After a recital at the Frick Collection in Manhattan
in 1998, he announced his dissatisfaction with
his performance of Bach's French Overture and
repeated the big first movement."I feel divided
when I do that," he said. "In a way, it's a betrayal
of the profession, because performance is all
about having one chance."Thus mellowed, he can
even find a good word, with a twist, for competitions.
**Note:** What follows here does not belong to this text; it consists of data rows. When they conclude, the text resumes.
Lemma resolveIfReady_view gid now rnd st g :
  games st !! gid = Some g → phase g = input →
  truthy (m_p1 (moves g)) = true → truthy (m_p2 (moves g)) = true →
  ∃ g',
    games (resolveIfReady gid now rnd st) !! gid = Some g' ∧
    terminalView g' = terminalView (resolved g rnd) ∧
    moves g' = mkMoves None None ∧
    ∀ t, timeouts st !! t = None → (t < nextTimer st)%nat →
         timeouts (resolveIfReady gid now rnd st) !! t = None.
Proof.
  intros Hg Hp H1 H2.
  destruct (resolveIfReady_effect gid now rnd st g Hg Hp H1 H2)
    as (_ & _ & _ & _ & _ & He).
  pose proof (resolveTurn_set_turnTimer g None rnd) as Eg.
  pose proof (resolveTurn_moves g rnd) as Hm.
  unfold resolved.
  assert (∀ t, timeouts st !! t = None →
               match turnTimer g with
               | Some t => delete t (timeouts st)
               | None => timeouts st
               end !! t = None) as Htm.
  { intros t Ht. destruct (turnTimer g); [| done].
    rewrite lookup_delete_None. by right. }
  revert He Eg Hm Htm.
  generalize (match turnTimer g with
              | Some t => delete t (timeouts st)
              | None => timeouts st
              end) as tm.
  generalize (resolveIfReady gid now rnd st) as st'.
  generalize (fst (resolveTurn (set_turnTimer g None) rnd)) as g1.
  generalize (fst (resolveTurn g rnd)) as g2.
  intros g2 g1 st' tm He -> Hm Htm.
  destruct (phase (set_turnTimer g2 None)) eqn:Hp1.
  - destruct He as (Hgs & _ & Hts). rewrite Hgs, lookup_insert_eq.
    eexists. split; [reflexivity |]. split; [done |]. split; [exact Hm |].
    intros t Ht Hlt.
    match type of Hts with
    | if ?c then _ else _ => destruct c
    end; destruct Hts as [-> _];
      rewrite ?lookup_insert_ne by lia; by apply Htm.
  - destruct He as (Hgs & _ & -> & _). rewrite Hgs, lookup_insert_eq.
    eexists. split; [reflexivity |]. split; [done |]. split; [exact Hm |].
    intros t Ht _. by apply Htm.
Qed.

(** X15. When the armed turn timer of a live session fires, the turn is
    resolved exactly as if every player who had not moved had submitted
    "advance": the session then shows what [resolveTurn] makes of the
    pending moves with the gaps filled by advance, no move is pending any
    more, and the fired handle is gone. *)
Theorem expired_timer_plays_advance_for_the_absent (st : Server)
    (gid : string) (g : Game) (t : nat) (now : Z) (rs : Draws) :
  timerArmed st gid g t →
  ∃ g',
    games (fireTimeout t now rs st) !! gid = Some g' ∧
    terminalView g'
      = terminalView
          (resolved (set_moves g (autoFilled (moves g))) (d_hit rs)) ∧
    moves g' = mkMoves None None ∧
    timeouts (fireTimeout t now rs st) !! t = None.
Proof.
  intros (Hg & Hp & Htt & Hto & Hlt).
  unfold fireTimeout. rewrite Hto.
  cbn [runCallback clearTimeout games with_timeouts]. rewrite Hg.
  fold (autoFilled (moves g)).
  set (g0 := set_moves g (autoFilled (moves g))).
  set (st0 := with_games _ _).
  assert (games st0 !! gid = Some g0) as Hg0
    by (subst st0; cbn; apply lookup_insert_eq).
  destruct (resolveIfReady_view gid now (d_hit rs) st0 g0 Hg0 Hp
              (truthy_autofill _) (truthy_autofill _))
    as (g' & Hg' & Hv & Hm & Hto').
  exists g'. split; [exact Hg' |]. split; [exact Hv |]. split; [exact Hm |].
  apply Hto'; [subst st0; cbn; apply lookup_delete_eq | exact Hlt].
Qed.

Lemma expired_timer_plays_advance_for_the_absent_witness :
  ∃ g',
    games (fireTimeout 0 400000 noDraws duelStart) !! "g1" = Some g' ∧
    terminalView g'
      = terminalView
          (resolved (set_moves duelGame (autoFilled (moves duelGame)))
             (d_hit noDraws)) ∧
    moves g' = mkMoves None None ∧
    timeouts (fireTimeout 0 400000 noDraws duelStart) !! 0%nat = None.
Proof.
  apply (expired_timer_plays_advance_for_the_absent duelStart "g1" duelGame
           0%nat 400000 noDraws).
  refine (conj _ (conj _ (conj _ (conj _ _))));
    [vm_compute; reflexivity .. | vm_compute; lia].
Defined.

(** ** Simultaneous moves *)

Lemma validateMove_truthy m : validateMove m = true → truthy (Some m) = true.
Proof.
  intros H. apply validateMove_cases in H as [-> | [-> | [-> | ->]]]; done.
Qed.

Lemma api_move_accepted tok m now rs st info g :
  players st !! tok = Some info → games st !! gameId info = Some g →
  phase g = input → tok ≠ "" → validateMove m = true →
  truthy (get_move (moves g) (playerId info)) = false →
  botDifficulty g = None →
  fst (api_move (mkMoveBody (Some tok) (Some m) false) now rs st) =
    (if truthy (get_move (moves g) match playerId info with
                                   | P1 => P2
                                   | P2 => P1
                                   end)
     then resolveIfReady (gameId info) now (d_hit rs)
     else fun s => s)
      (with_games st
         (<[gameId info :=
              set_moves g (put_move (moves g) (playerId info) (Some m))]>
            (games st))).
Proof.
  intros Hpl Hg Hp Htok Hv Hmine Hbot.
  unfold api_move. cbn [mb_token mb_move mb_wait default from_option id].
  assert (truthy (Some tok) = true) as -> by (by destruct tok).
  rewrite (validateMove_truthy m Hv), Hpl, Hg, Hp, Hmine, Hv.
  cbn [negb]. cbn [botDifficulty set_moves]. rewrite Hbot.
  cbn [truthy andb moves set_moves].
  destruct info as [gid p nm]. cbn [gameId playerId] in *.
  destruct p, (moves g) as [a b];
    cbn [get_move m_p1 m_p2 put_move moves set_moves] in *;
    rewrite (validateMove_truthy m Hv), ?andb_true_r; cbn [andb].
  - by destruct (truthy b).
  - by destruct (truthy a).
Qed.

(** X16. In a matched session the outcome of a turn does not depend on
    who submits first: when both players of a session with no pending
    move submit legal moves, one after the other, the server ends in the
    same state whichever of the two requests it serves first. *)
Theorem turn_outcome_independent_of_submission_order (st : Server)
    (gid tok1 tok2 m1 m2 : string) (n1 n2 : option string) (g : Game)
    (now0 now0' now : Z) (rs0 rs0' rs : Draws) :
  games st !! gid = Some g → phase g = input →
  moves g = mkMoves None None → botDifficulty g = None →
  players st !! tok1 = Some (mkPlayerInfo gid P1 n1) →
  players st !! tok2 = Some (mkPlayerInfo gid P2 n2) →
  tok1 ≠ "" → tok2 ≠ "" →
  validateMove m1 = true → validateMove m2 = true →
  step (humanMove tok2 m2) now rs (step (humanMove tok1 m1) now0 rs0 st)
  = step (humanMove tok1 m1) now rs (step (humanMove tok2 m2) now0' rs0' st).
Proof.
  intros Hg Hp Hm Hbot Hp1 Hp2 Ht1 Ht2 Hv1 Hv2.
  unfold humanMove. cbn [step].
  rewrite (api_move_accepted tok1 m1 now0 rs0 st _ g Hp1 Hg Hp Ht1 Hv1)
    by (try done; by rewrite Hm).
  rewrite (api_move_accepted tok2 m2 now0' rs0' st _ g Hp2 Hg Hp Ht2 Hv2)
    by (try done; by rewrite Hm).
  cbn [gameId playerId]. rewrite Hm. cbn [get_move m_p1 m_p2 truthy put_move].
  set (ga := set_moves g (mkMoves (Some m1) None)).
  set (gb := set_moves g (mkMoves None (Some m2))).
  rewrite (api_move_accepted tok2 m2 now rs _ (mkPlayerInfo gid P2 n2) ga);
    [| done | cbn; apply lookup_insert_eq | done | done | done | done | done].
  rewrite (api_move_accepted tok1 m1 now rs _ (mkPlayerInfo gid P1 n1) gb);
    [| done | cbn; apply lookup_insert_eq | done | done | done | done | done].
  cbn [gameId playerId get_move moves set_moves m_p1 m_p2 put_move ga gb].
  rewrite !(validateMove_truthy _ Hv1), !(validateMove_truthy _ Hv2).
  cbn [games with_games]. rewrite !insert_insert_eq. reflexivity.
Qed.

Lemma turn_outcome_independent_of_submission_order_witness :
  step (humanMove "tokBob" "lunge") 3000 noDraws
    (step (humanMove "tokAnn" "advance") 2500 noDraws duelStart)
  = step (humanMove "tokAnn" "advance") 3000 noDraws
      (step (humanMove "tokBob" "lunge") 2700 noDraws duelStart).
Proof.
  apply (turn_outcome_independent_of_submission_order duelStart "g1" "tokAnn"
           "tokBob" "advance" "lunge" (Some "Ann") (Some "Bob") duelGame
           2500 2700 3000 noDraws noDraws noDraws);
    first [ vm_compute; reflexivity | discriminate ].
Defined.

(** ** The database mirrors the registry; what a restart restores *)





























(** ** Practice sessions answer at once *)

(** X18. In a practice session the player never waits for the bot: a
    legal move by the human side of a live practice session (bot on the
    second side, random draw in [0,1)) is answered in the same request
    with the resolved turn, and the registered session has advanced by
    exactly one turn. *)
Theorem practice_move_resolves_at_once (st : Server) (gid tok m d : string)
    (nm : option string) (g : Game) (wait : bool) (now : Z) (rs : Draws) :
  games st !! gid = Some g → phase g = input →
  botDifficulty g = Some d → d ≠ "" → botSide g = Some P2 →
  players st !! tok = Some (mkPlayerInfo gid P1 nm) → tok ≠ "" →
  validateMove m = true → truthy (m_p1 (moves g)) = false →
  (0 <= d_bot1 rs)%Q → (d_bot1 rs < 1)%Q →
  ∃ g' status state sj w,
    snd (api_move (mkMoveBody (Some tok) (Some m) wait) now rs st)
      = RTurn status (turn g + 1) state sj w ∧
    games (fst (api_move (mkMoveBody (Some tok) (Some m) wait) now rs st)) !! gid
      = Some g' ∧
    turn g' = turn g + 1.
Proof.
  intros Hg Hp Hbd Hd Hbs Hpl Htok Hv Hmine H0 H1.
  unfold api_move. cbn [mb_token mb_move mb_wait default from_option id].
  assert (truthy (Some tok) = true) as -> by (by destruct tok).
  rewrite (validateMove_truthy m Hv), Hpl.
  cbn [negb gameId playerId]. rewrite Hg, Hp.
  cbn [get_move]. rewrite Hmine, Hv. cbn [negb].
  set (g1 := set_moves g (put_move (moves g) P1 (Some m))).
  assert (truthy (botDifficulty g1) = true) as ->
    by (subst g1; cbn; rewrite Hbd; by destruct d).
  assert (botSideOrP2 g1 = P2) as ->
    by (subst g1; unfold botSideOrP2; cbn; by rewrite Hbs).
  cbn [andb get_move put_move].
  match goal with |- context [with_games st (<[gid := ?x]> _)] =>
    set (g2 := x)
  end.
  assert (phase g2 = input ∧ turn g2 = turn g ∧
          truthy (m_p1 (moves g2)) = true ∧ truthy (m_p2 (moves g2)) = true)
    as (Hp2 & Ht2 & M1 & M2).
  { subst g2 g1. cbn [moves set_moves put_move m_p1 m_p2].
    destruct (truthy (m_p2 (moves g))) eqn:E; cbn [negb].
    - cbn [phase turn moves set_moves m_p1 m_p2].
      by rewrite (validateMove_truthy m Hv), E.
    - destruct (botMove_legal
                  (getGameState
                     (set_moves g (mkMoves (Some m) (m_p2 (moves g)))) P2)
                  (Some d) (d_bot1 rs) (d_bot2 rs) H0 H1) as (mb & Hmb & Hvb).
      cbn [botDifficulty set_moves]. rewrite Hbd, Hmb.
      cbn [phase turn moves set_moves m_p1 m_p2].
      by rewrite (validateMove_truthy m Hv), (validateMove_truthy mb Hvb). }
  clearbody g2. rewrite M1, M2. cbn [andb fst snd].
  set (st1 := with_games st (<[gid := g2]> (games st))).
  destruct (resolveIfReady_ready gid now (d_hit rs) st1 g2)
    as (g' & Hg' & Ht' & _); [subst st1; cbn; apply lookup_insert_eq | done ..|].
  unfold the_game. rewrite Hg'. cbn [default from_option id].
  exists g'. eexists _, _, _, _. rewrite Ht', Ht2. done.
Qed.

Lemma practice_move_resolves_at_once_witness :
  ∃ g' status state sj w,
    snd (api_move (mkMoveBody (Some "tokA") (Some "advance") false) 1500
           noDraws beforeRestart)
      = RTurn status (turn practiceGame + 1) state sj w ∧
    games (fst (api_move (mkMoveBody (Some "tokA") (Some "advance") false) 1500
                  noDraws beforeRestart)) !! "bot_1"
      = Some g' ∧
    turn g' = turn practiceGame + 1.
Proof.
  apply (practice_move_resolves_at_once beforeRestart "bot_1" "tokA" "advance"
           "medium" (Some "Player") practiceGame false 1500 noDraws);
    first [ vm_compute; reflexivity | discriminate ].
Defined.

(** ** A committed move stays hidden *)

Lemma views_ignore_moves g m pid :
  getGameState (set_moves g m) pid = getGameState g pid ∧
  compactState (set_moves g m) pid = compactState g pid.
Proof. split; reflexivity. Qed.

(** X19. Submitting first gives nothing away.  In a matched session in
    which neither player has moved yet, after one player has submitted a
    legal move the state endpoint answers the other player exactly as it
    did before, whatever move was submitted. *)
Theorem committed_move_is_hidden_from_opponent (st : Server)
    (gid tokA tokB m : string) (nA nB : option string) (pA pB : PlayerId)
    (g : Game) (now : Z) (rs : Draws) :
  games st !! gid = Some g → phase g = input →
  moves g = mkMoves None None → botDifficulty g = None →
  players st !! tokA = Some (mkPlayerInfo gid pA nA) →
  players st !! tokB = Some (mkPlayerInfo gid pB nB) →
  pA ≠ pB → tokB ≠ "" → validateMove m = true →
  api_state tokA (step (humanMove tokB m) now rs st) = api_state tokA st.
Proof.
  intros Hg Hp Hm Hbot HA HB Hne Htok Hv.
  unfold humanMove. cbn [step].
  rewrite (api_move_accepted tokB m now rs st _ g HB Hg Hp Htok Hv)
    by (try done; rewrite Hm; by destruct pB).
  cbn [gameId playerId]. rewrite Hm.
  assert (truthy (get_move (mkMoves None None)
                    match pB with P1 => P2 | P2 => P1 end) = false) as ->
    by (by destruct pB).
  unfold api_state. cbn [players with_games games]. rewrite HA.
  cbn [gameId playerId]. rewrite lookup_insert_eq, Hg.
  destruct (views_ignore_moves g (put_move (mkMoves None None) pB (Some m)) pA)
    as [-> ->].
  cbn [phase turn winner moves set_moves]. rewrite Hm.
  by destruct pA, pB.
Qed.

Lemma committed_move_is_hidden_from_opponent_witness :
  api_state "tokAnn" (step (humanMove "tokBob" "lunge") 3000 noDraws duelStart)
  = api_state "tokAnn" duelStart.
Proof.
  apply (committed_move_is_hidden_from_opponent duelStart "g1" "tokAnn"
           "tokBob" "lunge" (Some "Ann") (Some "Bob") P1 P2 duelGame 3000
           noDraws);
    first [ vm_compute; reflexivity | discriminate ].
Defined.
"Competitions can be a good thing if you go there
for the experience," he said. "It's a lot of stress,
quite cruel, very unfair. It prepares you for
life. Professional life is full of stress, so
it's a good exercise."
Not that
Mr. Anderszewski has many career complaints at
the moment. Most pianists would welcome his immediate
quandary: how best to spend the Gilmore money,
which is intended to allow career-enhancing ventures
that the recipient might not otherwise be able
to undertake. That sounds like the very definition
of the Szymanowski recording Mr. Anderszewski
has wanted to make. Virgin Classics, with which
he is under exclusive contract, has shown no interest.
"They
are scared that it won't sell," he said. "I understand.
They have to make money. But for me it's not about
making money. It's an artistic project that I
find exciting, and I feel almost a duty to do
it, because I know that it hasn't really been
done properly. Szymanowski deserves to be better
known. Someone has to take the risk."He will probably
buy "a beautiful piano" for his small apartment
in Paris, in which he lives alone, he said. He
may also commission a piece from a composer he
likes. (There aren't so many, he admits.)But the
most valuable aspect of the Gilmore Artist Award
may turn out to be intangible. Mr. Anderszewski
describes himself as a creature of moods without
being able to explain how they may play into his
interpretations. "If I only knew," he said. "It's
very difficult to pin down. The more I perform,
the less I know."
But he
has had several months, since learning of the
award, to gauge its effects. "In moments of weakness,
when you don't feel confident, when you wonder
whether you can play at all," he said, "it can
help to know that what you've done has been appreciated."